→ **PROBLEM DESCRIPTION**: Search the records that follow and extract every line containing the string "Hidle".

→ **PROVIDED RECORDS**:
(* ===== verification/Sched.v ===== *)
(** * The process table and the scheduler of src/src/kernel/process/mod.rs

    [ProcessTable] with its spawning, lookup and reaping, and the round-robin
    scheduler with its context switch.  The kernel state holds the statics the
    code touches (the table, the current pid, the boot context, the resched
    flag), the registers of the processor, and the heap. *)

From S2P Require Import Prelude Mem Heap RawVec Types Drivers Vfs Process.
Local Open Scope Z_scope.

Module Sched.
Import Proc.

Section sched.
Context {W : Type}.

Record ProcessTable := mkTable {
  entries : RawVec.rawvec (Process W); next_pid : Z; init_pid : option Pid; idle_pid : option Pid; initialized : bool
}.

Definition table_new : ProcessTable := mkTable RawVec.new 1 None None false.

(** [slice] *)
Definition procs (t : ProcessTable) : list (Process W) := RawVec.elems (entries t).

Definition set_procs (l : list (Process W)) (t : ProcessTable) : ProcessTable :=
  mkTable (RawVec.mkRawVec (RawVec.ptr (entries t)) l (RawVec.capacity (entries t)))
    (next_pid t) (init_pid t) (idle_pid t) (initialized t).
Definition set_entries (v : RawVec.rawvec (Process W)) (t : ProcessTable) : ProcessTable :=
  mkTable v (next_pid t) (init_pid t) (idle_pid t) (initialized t).
Definition set_next_pid (n : Z) (t : ProcessTable) : ProcessTable :=
  mkTable (entries t) n (init_pid t) (idle_pid t) (initialized t).
Definition set_init_pid (x : option Pid) (t : ProcessTable) : ProcessTable :=
  mkTable (entries t) (next_pid t) x (idle_pid t) (initialized t).
Definition set_idle_pid (x : option Pid) (t : ProcessTable) : ProcessTable :=
  mkTable (entries t) (next_pid t) (init_pid t) x (initialized t).
Definition set_initialized (b : bool) (t : ProcessTable) : ProcessTable :=
  mkTable (entries t) (next_pid t) (init_pid t) (idle_pid t) b.

(** [slice().iter().position(..)] *)
Fixpoint position {A} (f : A → bool) (l : list A) : option nat :=
  match l with
  | [] => None
  | x :: l => if f x then Some O else S <$> position f l
  end.

Definition find_index_by_pid (t : ProcessTable) (pid : Pid) : option nat := position (λ p, p_pid p =? pid) (procs t).
(* ===== verification/SchedChild.v ===== *)
(** * Parents and children: spawning, exiting and waiting *)

From S2P Require Import Prelude Mem Heap RawVec Types Drivers Vfs Process Sched SchedSpec SchedSteps SchedLive.
Local Open Scope Z_scope.

Module SchedChild.
Import Proc Sched SchedSpec SchedSteps SchedLive.

Section children.
Context {W : Type} (rp process_size region_size idle_task : Z) (e : env W).
Implicit Types (k : kernel W) (p q : Process W).

(** A child of [parent] that [target] selects. *)
Definition child_of (parent : Pid) (target : option Pid) p : Prop :=
  p_parent p = Some parent ∧ match target with Some pid => p_pid p = pid | None => True end.

Lemma is_child_true parent target p : is_child parent target p = true ↔ child_of parent target p.
Proof.
  unfold is_child, child_of, opt_eqb. rewrite andb_true_iff, bool_decide_eq_true. destruct target; [by rewrite Z.eqb_eq|tauto].
Qed.

Lemma is_zombie_child_true parent target p : is_zombie_child parent target p = true ↔ child_of parent target p ∧ p_state p = Zombie.
Proof.
  unfold is_zombie_child, child_of, opt_eqb, in_state. rewrite !andb_true_iff, !bool_decide_eq_true. destruct target; [rewrite Z.eqb_eq|]; tauto.
Qed.

Lemma has_child_true t parent target : has_child t parent target = true ↔ ∃ p, p ∈ procs t ∧ child_of parent target p.
Proof.
  unfold has_child. rewrite existsb_exists. split; intros (p & Hp & Hc); exists p; (split; [by apply list_elem_of_In|]); by apply is_child_true.
Qed.

(** A process that is not switched to keeps all but its context and [Running]. *)
Lemma switched_keeps k ni next j q : procs (k_table k) !! j = Some q → j ≠ ni → p_state q ≠ Running →
  ∃ q', procs (k_table (switched rp k ni next)) !! j = Some q' ∧ p_pid q' = p_pid q ∧ p_state q' = p_state q ∧
    p_wait_channel q' = p_wait_channel q ∧ p_exit_code q' = p_exit_code q ∧ p_parent q' = p_parent q.
Proof.
  intros Hq Hne Hst. cbn. rewrite list_lookup_imap, Hq. cbn. eexists. split; [done|]. unfold switched_entry.
  rewrite bool_decide_false by done. destruct (bool_decide (current_index k = Some j)); [|done]. unfold demote, in_state.
  by rewrite bool_decide_false.
Qed.

(** The process chosen can run. *)
Lemma next_index_state k ni next : next_index k = Some ni → procs (k_table k) !! ni = Some next → p_state next = Ready ∨ p_state next = Running.
Proof. intros (q & Hq & Hst)%round_robin_lt Hn. assert (q = next) as -> by congruence. tauto. Qed.

(** A stopped process stays as it is over a reschedule. *)
Lemma reschedule_stopped k k' q : reschedule rp k = Ok k' → q ∈ procs (k_table k) → p_state q = Blocked ∨ p_state q = Zombie →
  ∃ q', q' ∈ procs (k_table k') ∧ p_pid q' = p_pid q ∧ p_state q' = p_state q ∧
    p_wait_channel q' = p_wait_channel q ∧ p_exit_code q' = p_exit_code q ∧ p_parent q' = p_parent q.
Proof.
  unfold reschedule. destruct (schedule_internal_spec rp k) as [[-> _]|(ni & next & -> & Hni & Hnext & _)]; [done|].
  cbn [mbind comp_bind]. intros [= <-] [j Hj]%list_elem_of_lookup Hst. destruct (decide (j = ni)) as [->|Hne].
  - pose proof (next_index_state k ni next Hni Hnext). assert (q = next) as -> by congruence. destruct Hst, H; congruence.
  - destruct (switched_keeps k ni next j q) as (q' & Hq' & Hrest); [done..|destruct Hst as [-> | ->]; done|].
    exists q'. split; [by apply list_elem_of_lookup_2 in Hq'|done].
Qed.

Lemma reschedule_leaves k k' p : reschedule rp k = Ok k' → NoDup (pids (k_table k)) → p ∈ procs (k_table k) → p_pid p = k_current k →
  p_state p = Blocked ∨ p_state p = Zombie → k_current k' ≠ k_current k.
Proof.
  unfold reschedule. destruct (schedule_internal_spec rp k) as [[-> _]|(ni & next & -> & Hni & Hnext & _)]; [done|].
  cbn [mbind comp_bind]. intros [= <-] Hnd Hp Hpc Hst. cbn. intros Heq.
  pose proof (next_index_state k ni next Hni Hnext) as Hn.
  assert (get (k_table k) (k_current k) = Some p) as Hg by (by apply get_some).
  assert (get (k_table k) (k_current k) = Some next) as Hg'.
  { apply get_some; [done|]. split; [by apply list_elem_of_lookup_2 in Hnext|done]. }
  assert (p = next) as -> by congruence. destruct Hst, Hn; congruence.
Qed.

(** A process that blocks hands the processor over and stays blocked. *)
Lemma block_reschedules ch k i p : kernel_inv k → k_current k ≠ 0 → current_not_idle k →
  find_index_by_pid (k_table k) (k_current k) = Some i → procs (k_table k) !! i = Some p → p_pid p = k_current k → p_state p = Running →
  ∃ k', reschedule rp (set_table (update_index i (block ch) (k_table k)) k) = Ok k' ∧ k_current k' ≠ k_current k ∧
    ∃ q, q ∈ procs (k_table k') ∧ p_pid q = k_current k ∧ p_state q = Blocked ∧ p_wait_channel q = Some ch.
Proof.
  intros Hk H0 Hidle Hi Hp Hpc Hr. set (t := update_index i (block ch) (k_table k)).
  assert (p_is_idle p = false) as Hpi by (apply Hidle; [by apply list_elem_of_lookup_2 in Hp|done]).
  assert (sched_inv (set_table t k)) as Hk1 by (apply (stop_current_inv _ _ _ p); try done; by apply proc_ok_block).
  pose proof Hk as [[Ht _ _] _].
  destruct (reschedule_returns rp (set_table t k) Hk1) as [k' Hrs].
  { intros q Hq Hqc. rewrite (alter_current k i (block ch) p Ht Hp Hpc ltac:(done) q Hq Hqc). done. }
  assert (block ch p ∈ procs t) as Hb.
  { apply (list_elem_of_lookup_2 _ i). cbn. by rewrite list_lookup_alter_eq, Hp. }
  exists k'. split_and!; [done|..].
  - apply (reschedule_leaves _ _ (block ch p) Hrs); [by destruct Hk1 as [[]]|done..|by left].
  - destruct (reschedule_stopped _ _ (block ch p) Hrs) as (q & Hq & Hqpid & Hqs & Hqw & _); [done|by left|].
    exists q. split_and!; [done|by rewrite Hqpid|done..].
Qed.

→ **WRITTEN REPLY**:
  intros Hk H0 Hidle Hi Hp Hpc Hr. set (t := update_index i (block ch) (k_table k)).
  assert (p_is_idle p = false) as Hpi by (apply Hidle; [by apply list_elem_of_lookup_2 in Hp|done]).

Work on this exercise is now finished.